Start of Dataset entries

(* ===== verification/Prelude.v ===== *)
(** * Amalthea: a verification library for the session operator

    Amalthea is a Kubernetes operator for interactive and batch sessions.  A
    user creates an AmaltheaSession resource; the operator creates the child
    objects that run it (a stateful set or a job, a service, an ingress, volume
    claims, a secret), publishes a status, hibernates idle sessions and deletes
    expired ones.  Sidecar programs in the pod proxy git traffic, authenticate
    requests, clone repositories and control sessions on remote clusters.

    This library models the operator, its side cars and the controllers of
    remote sessions as Rocq functions, and proves what their correctness rests
    on, including that the parts fit together: what the operator writes into a
    pod is what the programs in the pod read.

    ** Parts of the program and where they are

    Foundations
    - [Prelude]: Go's strings, 64-bit integers, time, errors, pointers and
      panics ([Outcome]); shared lemmas, tactics, the hint database [amalthea].
    - [Prog]: effectful code.  A [Prog E A] is the tree of the calls a function
      makes; it is run against a handler ([run]) and verified against a
      [Monitor] ([wp]): an obligation on every call, a promise about every
      answer, a ghost state that follows the calls.  [wp_run], [wp_obeys] and
      [wp_sim] connect runs, monitors and other monitors; [wp_interp] replaces
      the calls of a program by programs.
    - [NetUrl], [UrlRef]: packages path, net/url and encoding/base64 as far as
      used; relative references, and that escaped segments stay below a base.
    - [Json], [JsonProps]: encoding/json as far as used: a printer, a parser,
      decoders of structs and slices, and that reading back what was printed
      gives the value ([JsonCodec]).
    - [K8s]: the Kubernetes structs, with the fields the sources do not look at
      carried along in [rest].
    - [Store]: a memory with pointers, slices and maps; what it means that a copy
      is deep ([Copied]).

    The operator (api/v1alpha1 and internal/controller)
    - [Types]: amaltheasession_types.go, the custom resource.   [DeepCopies]:
      zz_generated.deepcopy.go, its structs as they lie in memory and their copies.
    - [Api]: the calls of the operator, one event per call (clock, Kubernetes,
      metrics, random names).
    - [Names], [Children], [Routing], [Lifecycle]: amaltheasession_children.go:
      names and labels; pod, job, stateful set and volumes; service, ingress and
      secret; deletion times, adopted secrets and reads of pods and events.
    - [Templates]: auth_templates.go and code_repo_templates.go, the sidecars.
    - [Config]: internal/controller/config and utils/container.go, cluster type
      and image rewriting.
    - [Reconcile], [ChildSet]: children.go, the mutation callbacks of the child
      kinds with the reconcile strategies, the set of children of a session and
      their combined error.
    - [PodStatus]: status.go and children_conditions.go.
    - [SessionStatus]: children.go, from the children to the new status.
    - [Cull]: cull.go, hibernation dates.   [Metrics]: metrics.go.
    - [Controller]: amaltheasession_controller.go, one pass of the loop
      ([reconcileInner]), which calls all of the above.   [Tracing]: [Reconcile]
      around it, the transaction of the tracing library.
    - [OperatorMain]: cmd/amalthea/main.go, the options of the manager, the
      order of the set-up, the kinds that are watched.

    The side cars of every session
    - [Servers]: processes that run servers in goroutines until a signal: a step
      relation for their threads, the monitors of the threads ([Orderly]) and
      what follows for every interleaving; which servers never drain is left to
      the environment.
    - [GitProxy]: internal/git-https-proxy and internal/utils/token.go:
      configuration, token expiry, the token store shared by the request
      handlers, the request handler and the set-up.
    - [GitProxyMain]: config/config.go and root.go of the git proxy: the decoding
      of the environment, the process, the health endpoint.
    - [ProxyThreads]: any number of handlers and the periodic refresh as threads
      over the shared store, with a step relation for their interleavings.
    - [Cloner]: internal/cloner, the command shellclone: git command line,
      repositories, the set-up of a repository and the loading of the numbered
      variables.
    - [CloneCommand]: clone.go, enum_flag.go and root.go of internal/cloner, the
      command clone of the init containers.
    - [AuthProxy]: internal/authproxy: settings, the chain of middlewares, the
      statistics and the two endpoints.   [AuthProxyMain]: [serve] as a process.
    - [SidecarCommands]: cmd/sidecars/main.go, the tree of commands.

    Remote sessions (internal/remote, internal/tunnel)
    - [RemoteConfig]: config/: the flags and variables as a table, validation.
    - [RemoteAuth]: firecrest/auth and runai/auth: tokens and their refresh under
      locks.
    - [FirecrestScript], [LogTail]: firecrest/status.go and the pure parts of
      firecrest/controller.go: job states, file systems, the session script;
      the splitting of a log into lines.
    - [Firecrest]: firecrest/controller.go: start, recovery, stop, the rounds of
      the ticker and the copying of logs, over the calls of the generated client.
    - [FirecrestThreads]: the same as threads that share the fields of the
      controller and the saved state: the main thread, and the rounds of the
      ticker, interleaved access by access.
    - [FirecrestClient], [FirecrestTypes], [FirecrestOps]: firecrest_gen.go and
      firecrest.go: requests, editors, exchange and decoding of the answers, for
      the operations the controller calls ([wire] implements the calls of
      [Firecrest] with them), then the other documents and operations.
    - [FirecrestApi]: openapi_spec_downgraded.yaml, from which the client is
      generated: its endpoints, the operations as one type, a server that
      follows it.
    - [FirecrestUnions], [FirecrestEnums]: the union types of firecrest_gen.go
      with their variants, and its enumerations.
    - [Runai]: runai/controller.go and runai_api.go.
    - [Remote]: server/server.go and controller/controller.go: the choice of the
      controller, the ticker, the endpoints and the shutdown.  A controller is an
      instance of the class [RemoteSessionController].
    - [Tunnel]: internal/tunnel: the restrictions for wstunnel and its run.

    Tools
    - [Downgrader]: tools/openapi_spec_downgrader: OpenAPI 3.1 to 3.0.

    ** What the theorems show

    - [ControllerTheorems] and [Scaling]: the life cycle of a session, call by
      call.  Adopted secrets are deleted before the finalizer goes; children
      exist only for sessions that are alive and protected; deletions are due;
      the specification is only ever changed to hibernate; published statuses
      are coherent, and follow the scaling of the stateful set; a pass asks to
      be run again.  They hold for all answers of the API server within the
      promises of the monitor, failures included.
    - [StatusTheorems]: what [Status] computes from the children, the pod, the
      job and the events: timestamps, messages, counts, conditions, the decision
      table of the state.
    - [ReconcileTheorems]: the mutation callbacks of all six kinds reach the
      desired state in one step, which is a fixed point, or keep what the strategy
      says; labels, secrets and suspension; which errors and callbacks of the
      children count.
    - [MetricsTheorems]: the series of the gauges over a pass.
    - [DeepCopies]: a copied session reads as the original and shares nothing.
    - [BuilderTheorems], [Config]: the generated objects fit together
      (mounts, claims, ports, selectors); adopted secrets, deletion and
      hibernation dates, image rewriting; the configuration is read as written.
    - [ProxyTheorems]: locking, origin of the tokens and attachment of
      credentials in all interleavings; that every request is answered in a fair
      execution beside the endless refresh; matching of requests; set-up.
    - [Servers], [GitProxyMain], [AuthProxyMain]: when the two proxies serve, how
      they are shut down and how they end, in all interleavings of their threads
      with the signal; the git proxy, which sets no deadline, may wait for ever for
      a server that does not drain; its configuration is read as written.
    - [SidecarCommands]: the containers of a pod name commands that exist.
    - [Tracing]: tracing does not change what a pass does.
    - [CloneTheorems]: the protocol of the set-up of a repository (directory,
      order, credentials, failures) and the loading of the variables.
    - [CloneCommandTheorems]: what the generated clone containers do.
    - [AuthProxyTheorems]: which requests reach the session and how they are
      rewritten, and how the generated pod configures the proxy: environment,
      file of the mounted secret, probes.
    - [FirecrestTheorems]: what a start ends in, that a saved controller is
      resumed, that copying a log refines a reader that goes line by line and
      loses nothing; the script.
    - [FirecrestThreads]: the threads alone do what the sequential definitions
      say; what holds in all of their interleavings.  [FirecrestThreadsExamples]:
      interleavings in which a stopped session leaves its job in the saved state,
      and in which a refused cancellation is forgotten.
    - [RemoteTheorems]: one job per session over the whole life of a server;
      lock discipline; configurations and controllers; Run:AI.
    - [FirecrestWire]: the controller composed with its client: what goes over
      HTTP in a session, that a job arrives as it was built, which answers count
      as success.
    - [FirecrestRoutes]: every operation of the client, with values that the
      document allows, is received as itself by a server that checks paths,
      parameters and bodies by the document, and its answer is taken as
      documented.
    - [FirecrestUnions], [FirecrestEnums]: a union gives back the variant it was
      set from; the enumerations are those of the document.
    - [RemoteWiring], [TunnelTheorems]: from the pod the operator builds to the
      side car, the tunnel and the job: settings, user variables, the secret; that
      the tunnel server runs with restrictions that demand the secret.
    - [OperatorMain]: the set-up of the manager, with what flags, environment and
      cluster ask for ([asked], [configured]).   [Downgrader]: the transformation
      against what a downgraded document is ([Down]), and the command.
    [StatusProps], [ReconcileProps], [ControllerProps], [BuilderProps],
    [ScriptProps], [FirecrestProps], [FirecrestLogs] and [FirecrestProtocol] hold
    the lemmas.  [Cluster], [RemoteExamples], [FirecrestThreadsExamples],
    [FirecrestWireExamples] and [SidecarExamples] are executable environments on which the programs are run
    ([first_pass], [start_twice], [demo_session], [clone_restarted],
    [refused_counts]) and which show that the promises of the
    monitors and the laws of the classes can be kept.

    ** Conventions

    Names are those of the sources; a trailing underscore or a module separates
    names that clash.  Pointers are options, maps are [gmap]s, string types are
    strings.  A nil dereference is a [Panicked] outcome or a [Panic] program.
    Recursion is on lists, strings and trees, with these exceptions: the endless
    loops (the periodic token refresh, the ticker of the remote session server)
    are unrolled an arbitrary number of times (the refresh, where an execution is
    endless, starts again after its tick), and the loop over numbered
    environment variables takes as fuel one more than the number of variables,
    which is enough ([load_complete]).

    ** Parameters

    Code outside the repository is a class: [QuantityOps] (resource quantities),
    [ControllerUtil] (owner references), [YamlLib] (marshalling),
    [DockerReference] (parsing of image references), [JwtLib] (decoding of JWTs),
    [GitLib] (remotes, SSH keys and the YAML of the clone command),
    [GitProxySettings] (decoding of the variables of the git proxy), [Cobra] (the
    search for a command), [JsonMerge] (merging of JSON objects),
    [YamlDocuments] (the documents of the downgrader), [Framework]
    and [FrameworkRules] (key extraction and path rewriting of the web
    framework), [YamlNodes] (the restrictions as YAML), [SettingsLib], [FlagLib]
    and [TunnelSettings] (what the settings library reads from bound variables),
    [Kubelet] (the environment and the files of a container), [LibraryReps] and [LibraryCopies]
    (library types in memory and their deep copies), [OapiRuntime] (the text of
    parameters in URLs; [OapiDocumented], [OapiFormDocumented]: how they are
    escaped).
    The cluster, the HTTP servers, git and the file system are the answers to
    events.
    [CreateOrPatch_documented] states the documented behaviour of
    controllerutil.CreateOrPatch; [clusterRely] and [protocolRely] state what is
    relied on of the API server (updates return the object as stored, the clock
    is past the zero time); each is shown to hold of [Cluster].

    ** Not modelled

    Logging and the set-up of Sentry (no influence on results), the getters of
    the responses of the generated FirecREST client (they read a field), the copy
    of its document that it embeds (nothing reads it), the insides of the web
    framework and the dispatch inside the proxy library (not in the repository),
    the helpers of the git command line that the cloner does not call, and the
    helpers of the end-to-end tests.  The rounds of the ticker of a Run:AI session
    run between its start and its stop ([Remote]) and are not interleaved with
    them: they read the name of the job, and write the status, which the main
    thread does not use. *)

From stdpp Require Export base tactics option list strings pretty gmap fin_maps numbers.
From Stdlib Require Export ZArith Lia.
From Stdlib Require Import Ascii.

End of Dataset entries

Required work
Tell how many lines of the data include the word "Kubernetes", without any other words.

Answer space
3